How to complete this task
Below are the records; give again exactly the line with "in_order lo (acc ++ [r]) = true.", the line with "(is_silence st = true ->", and each line that lies between them, and nothing besides.

Records drawn from a dataset
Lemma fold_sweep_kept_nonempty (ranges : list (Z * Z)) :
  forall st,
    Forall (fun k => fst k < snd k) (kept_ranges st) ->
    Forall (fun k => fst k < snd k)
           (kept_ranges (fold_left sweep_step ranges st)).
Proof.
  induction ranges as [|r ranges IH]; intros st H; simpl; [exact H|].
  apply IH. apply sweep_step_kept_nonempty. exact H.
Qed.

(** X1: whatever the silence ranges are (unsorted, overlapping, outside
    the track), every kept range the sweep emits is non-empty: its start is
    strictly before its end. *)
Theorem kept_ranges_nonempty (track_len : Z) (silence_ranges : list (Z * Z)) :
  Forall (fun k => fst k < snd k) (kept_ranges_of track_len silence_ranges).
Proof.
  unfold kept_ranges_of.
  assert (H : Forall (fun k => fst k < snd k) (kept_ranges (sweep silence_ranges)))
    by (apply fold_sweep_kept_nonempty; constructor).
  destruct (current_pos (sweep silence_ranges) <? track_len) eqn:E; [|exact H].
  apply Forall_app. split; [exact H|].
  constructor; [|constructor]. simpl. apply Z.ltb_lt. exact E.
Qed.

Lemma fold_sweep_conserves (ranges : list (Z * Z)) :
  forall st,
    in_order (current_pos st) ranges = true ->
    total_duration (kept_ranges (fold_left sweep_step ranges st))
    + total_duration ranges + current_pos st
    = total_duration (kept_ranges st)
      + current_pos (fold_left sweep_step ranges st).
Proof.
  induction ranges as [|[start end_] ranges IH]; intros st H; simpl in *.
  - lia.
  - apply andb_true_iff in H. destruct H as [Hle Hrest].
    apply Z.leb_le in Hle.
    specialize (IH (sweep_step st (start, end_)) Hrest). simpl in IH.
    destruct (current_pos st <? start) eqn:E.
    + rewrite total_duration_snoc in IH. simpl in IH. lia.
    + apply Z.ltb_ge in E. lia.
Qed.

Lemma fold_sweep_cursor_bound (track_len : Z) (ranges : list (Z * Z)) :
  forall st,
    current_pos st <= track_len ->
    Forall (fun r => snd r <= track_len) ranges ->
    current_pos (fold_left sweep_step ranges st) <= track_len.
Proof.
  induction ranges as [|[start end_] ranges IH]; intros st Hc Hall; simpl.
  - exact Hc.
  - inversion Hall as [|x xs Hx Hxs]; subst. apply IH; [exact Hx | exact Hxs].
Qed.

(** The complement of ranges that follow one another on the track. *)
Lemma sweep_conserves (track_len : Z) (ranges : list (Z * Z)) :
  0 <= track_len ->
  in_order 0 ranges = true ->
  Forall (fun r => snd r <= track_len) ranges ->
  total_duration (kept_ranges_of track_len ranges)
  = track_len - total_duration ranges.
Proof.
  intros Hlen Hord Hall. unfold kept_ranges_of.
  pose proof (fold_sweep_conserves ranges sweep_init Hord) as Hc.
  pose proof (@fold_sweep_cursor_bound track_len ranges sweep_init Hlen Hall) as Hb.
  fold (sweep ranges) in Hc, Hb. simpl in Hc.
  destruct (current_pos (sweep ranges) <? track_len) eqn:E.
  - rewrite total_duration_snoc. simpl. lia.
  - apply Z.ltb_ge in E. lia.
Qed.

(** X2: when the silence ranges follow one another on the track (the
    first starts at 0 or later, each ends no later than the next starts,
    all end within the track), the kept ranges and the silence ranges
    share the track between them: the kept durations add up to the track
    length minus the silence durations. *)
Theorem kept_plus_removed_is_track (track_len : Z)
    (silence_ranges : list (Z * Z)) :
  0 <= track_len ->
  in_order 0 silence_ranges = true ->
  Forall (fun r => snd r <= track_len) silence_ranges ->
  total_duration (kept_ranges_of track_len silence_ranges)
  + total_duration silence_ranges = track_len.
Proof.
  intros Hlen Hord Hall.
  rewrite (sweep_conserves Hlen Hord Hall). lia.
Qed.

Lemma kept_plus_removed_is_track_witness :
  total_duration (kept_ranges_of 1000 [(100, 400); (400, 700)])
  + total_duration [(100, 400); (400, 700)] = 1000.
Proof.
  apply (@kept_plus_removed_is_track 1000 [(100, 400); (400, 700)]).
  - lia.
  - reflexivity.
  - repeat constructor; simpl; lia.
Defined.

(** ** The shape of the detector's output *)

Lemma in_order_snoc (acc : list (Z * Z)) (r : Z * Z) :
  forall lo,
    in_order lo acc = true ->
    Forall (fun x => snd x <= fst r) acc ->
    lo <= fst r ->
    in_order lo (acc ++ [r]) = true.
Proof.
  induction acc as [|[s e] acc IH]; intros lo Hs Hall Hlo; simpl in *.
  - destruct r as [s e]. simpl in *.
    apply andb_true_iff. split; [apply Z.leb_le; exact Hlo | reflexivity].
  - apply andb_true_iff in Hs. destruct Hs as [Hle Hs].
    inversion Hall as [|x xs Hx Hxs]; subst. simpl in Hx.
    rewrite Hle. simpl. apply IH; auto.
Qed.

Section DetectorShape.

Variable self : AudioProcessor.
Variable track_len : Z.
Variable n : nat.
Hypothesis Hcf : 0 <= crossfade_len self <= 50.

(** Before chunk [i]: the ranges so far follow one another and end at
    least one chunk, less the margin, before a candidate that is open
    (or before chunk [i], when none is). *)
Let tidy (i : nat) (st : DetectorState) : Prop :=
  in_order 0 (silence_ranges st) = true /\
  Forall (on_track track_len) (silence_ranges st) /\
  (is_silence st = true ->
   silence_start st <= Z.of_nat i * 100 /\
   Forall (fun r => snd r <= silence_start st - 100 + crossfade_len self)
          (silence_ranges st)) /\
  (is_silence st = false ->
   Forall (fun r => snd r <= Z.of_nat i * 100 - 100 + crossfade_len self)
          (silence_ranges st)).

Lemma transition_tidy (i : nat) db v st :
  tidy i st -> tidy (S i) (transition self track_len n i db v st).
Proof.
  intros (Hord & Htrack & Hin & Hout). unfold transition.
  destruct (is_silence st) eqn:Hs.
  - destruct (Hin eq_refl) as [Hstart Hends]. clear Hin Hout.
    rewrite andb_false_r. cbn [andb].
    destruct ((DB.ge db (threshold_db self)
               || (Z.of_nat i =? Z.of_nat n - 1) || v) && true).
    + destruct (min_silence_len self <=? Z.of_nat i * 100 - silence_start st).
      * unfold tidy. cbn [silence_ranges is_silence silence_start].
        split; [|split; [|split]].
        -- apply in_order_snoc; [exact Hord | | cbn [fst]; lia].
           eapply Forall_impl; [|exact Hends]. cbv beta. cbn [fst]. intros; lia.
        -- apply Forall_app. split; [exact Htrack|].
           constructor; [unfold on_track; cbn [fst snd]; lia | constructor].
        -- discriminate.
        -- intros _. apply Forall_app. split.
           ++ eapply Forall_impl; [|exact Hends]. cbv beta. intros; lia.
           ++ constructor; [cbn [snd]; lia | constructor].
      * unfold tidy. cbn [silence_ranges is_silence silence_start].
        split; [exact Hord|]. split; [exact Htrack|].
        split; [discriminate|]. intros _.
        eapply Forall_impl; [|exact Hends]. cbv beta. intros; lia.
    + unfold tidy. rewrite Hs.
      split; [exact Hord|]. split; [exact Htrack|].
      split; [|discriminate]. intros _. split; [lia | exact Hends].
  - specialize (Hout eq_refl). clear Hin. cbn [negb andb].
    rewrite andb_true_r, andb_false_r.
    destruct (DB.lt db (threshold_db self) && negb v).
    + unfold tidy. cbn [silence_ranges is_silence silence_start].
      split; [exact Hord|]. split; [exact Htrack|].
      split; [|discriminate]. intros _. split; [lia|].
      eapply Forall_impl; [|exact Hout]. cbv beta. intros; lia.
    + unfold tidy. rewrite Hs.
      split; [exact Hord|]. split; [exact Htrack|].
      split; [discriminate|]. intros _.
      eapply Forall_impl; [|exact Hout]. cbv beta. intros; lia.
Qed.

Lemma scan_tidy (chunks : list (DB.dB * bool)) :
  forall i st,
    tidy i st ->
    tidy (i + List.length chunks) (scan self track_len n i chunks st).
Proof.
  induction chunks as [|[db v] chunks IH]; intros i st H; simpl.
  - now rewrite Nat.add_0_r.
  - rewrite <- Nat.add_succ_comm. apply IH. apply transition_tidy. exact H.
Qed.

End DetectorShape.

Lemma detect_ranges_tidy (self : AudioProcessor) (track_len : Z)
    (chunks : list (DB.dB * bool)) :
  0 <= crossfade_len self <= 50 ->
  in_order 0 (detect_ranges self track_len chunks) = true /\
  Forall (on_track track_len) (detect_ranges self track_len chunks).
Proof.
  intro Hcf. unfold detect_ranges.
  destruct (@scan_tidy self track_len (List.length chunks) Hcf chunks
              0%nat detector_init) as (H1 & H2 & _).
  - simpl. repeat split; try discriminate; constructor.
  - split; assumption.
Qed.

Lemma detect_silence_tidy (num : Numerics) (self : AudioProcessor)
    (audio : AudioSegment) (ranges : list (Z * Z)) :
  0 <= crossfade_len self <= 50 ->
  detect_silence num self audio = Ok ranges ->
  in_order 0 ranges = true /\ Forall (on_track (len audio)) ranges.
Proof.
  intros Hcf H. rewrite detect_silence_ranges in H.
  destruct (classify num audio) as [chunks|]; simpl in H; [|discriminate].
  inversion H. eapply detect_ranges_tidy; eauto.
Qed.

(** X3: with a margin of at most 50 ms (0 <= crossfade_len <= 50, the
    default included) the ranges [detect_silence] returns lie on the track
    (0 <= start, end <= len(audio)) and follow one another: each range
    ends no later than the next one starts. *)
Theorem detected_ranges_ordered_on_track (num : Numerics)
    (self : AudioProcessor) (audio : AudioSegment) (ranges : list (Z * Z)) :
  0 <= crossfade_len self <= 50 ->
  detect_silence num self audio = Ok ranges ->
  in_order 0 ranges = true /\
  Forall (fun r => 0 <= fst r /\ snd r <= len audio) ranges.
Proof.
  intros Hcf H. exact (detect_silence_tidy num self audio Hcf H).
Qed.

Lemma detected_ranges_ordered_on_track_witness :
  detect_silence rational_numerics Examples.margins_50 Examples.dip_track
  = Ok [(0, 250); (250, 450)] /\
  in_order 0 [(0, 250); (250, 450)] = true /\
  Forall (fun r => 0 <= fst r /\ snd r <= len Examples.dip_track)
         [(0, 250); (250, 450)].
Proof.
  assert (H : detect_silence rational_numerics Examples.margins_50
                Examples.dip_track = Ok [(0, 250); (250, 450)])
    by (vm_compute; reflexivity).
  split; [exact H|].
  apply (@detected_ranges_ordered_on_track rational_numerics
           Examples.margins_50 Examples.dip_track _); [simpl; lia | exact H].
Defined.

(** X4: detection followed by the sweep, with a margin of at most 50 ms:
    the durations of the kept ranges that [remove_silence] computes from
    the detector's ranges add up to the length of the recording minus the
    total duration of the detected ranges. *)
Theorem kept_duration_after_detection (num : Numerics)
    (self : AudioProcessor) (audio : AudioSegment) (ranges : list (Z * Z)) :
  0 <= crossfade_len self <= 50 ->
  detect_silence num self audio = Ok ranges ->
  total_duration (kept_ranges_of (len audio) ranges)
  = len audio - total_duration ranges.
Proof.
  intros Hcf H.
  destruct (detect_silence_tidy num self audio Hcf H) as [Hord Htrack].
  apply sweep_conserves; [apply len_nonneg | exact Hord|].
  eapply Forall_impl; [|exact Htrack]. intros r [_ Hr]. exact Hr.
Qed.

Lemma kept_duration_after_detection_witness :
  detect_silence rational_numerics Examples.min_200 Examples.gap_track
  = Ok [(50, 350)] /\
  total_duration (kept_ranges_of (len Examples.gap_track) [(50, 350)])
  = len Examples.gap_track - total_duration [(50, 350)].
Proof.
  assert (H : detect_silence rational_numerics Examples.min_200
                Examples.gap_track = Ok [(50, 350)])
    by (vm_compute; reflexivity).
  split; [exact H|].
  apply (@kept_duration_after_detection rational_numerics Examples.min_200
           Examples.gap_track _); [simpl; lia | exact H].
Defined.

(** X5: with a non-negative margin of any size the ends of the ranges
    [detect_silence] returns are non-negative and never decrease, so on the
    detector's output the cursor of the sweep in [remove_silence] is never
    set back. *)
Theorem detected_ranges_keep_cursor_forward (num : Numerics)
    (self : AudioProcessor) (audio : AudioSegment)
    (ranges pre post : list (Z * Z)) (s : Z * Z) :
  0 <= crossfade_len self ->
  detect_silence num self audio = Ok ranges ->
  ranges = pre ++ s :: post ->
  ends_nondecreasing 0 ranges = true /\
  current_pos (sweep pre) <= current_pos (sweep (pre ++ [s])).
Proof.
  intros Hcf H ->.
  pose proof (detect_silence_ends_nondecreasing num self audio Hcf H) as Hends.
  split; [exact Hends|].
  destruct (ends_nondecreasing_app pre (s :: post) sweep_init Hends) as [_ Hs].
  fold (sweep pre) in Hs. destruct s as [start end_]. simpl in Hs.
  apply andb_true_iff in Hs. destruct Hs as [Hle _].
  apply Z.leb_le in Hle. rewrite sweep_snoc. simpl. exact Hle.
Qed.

Your response
    in_order lo (acc ++ [r]) = true.
Proof.
  induction acc as [|[s e] acc IH]; intros lo Hs Hall Hlo; simpl in *.
  - destruct r as [s e]. simpl in *.
    apply andb_true_iff. split; [apply Z.leb_le; exact Hlo | reflexivity].
  - apply andb_true_iff in Hs. destruct Hs as [Hle Hs].
    inversion Hall as [|x xs Hx Hxs]; subst. simpl in Hx.
    rewrite Hle. simpl. apply IH; auto.
Qed.

Section DetectorShape.

Variable self : AudioProcessor.
Variable track_len : Z.
Variable n : nat.
Hypothesis Hcf : 0 <= crossfade_len self <= 50.

(** Before chunk [i]: the ranges so far follow one another and end at
    least one chunk, less the margin, before a candidate that is open
    (or before chunk [i], when none is). *)
Let tidy (i : nat) (st : DetectorState) : Prop :=
  in_order 0 (silence_ranges st) = true /\
  Forall (on_track track_len) (silence_ranges st) /\
  (is_silence st = true ->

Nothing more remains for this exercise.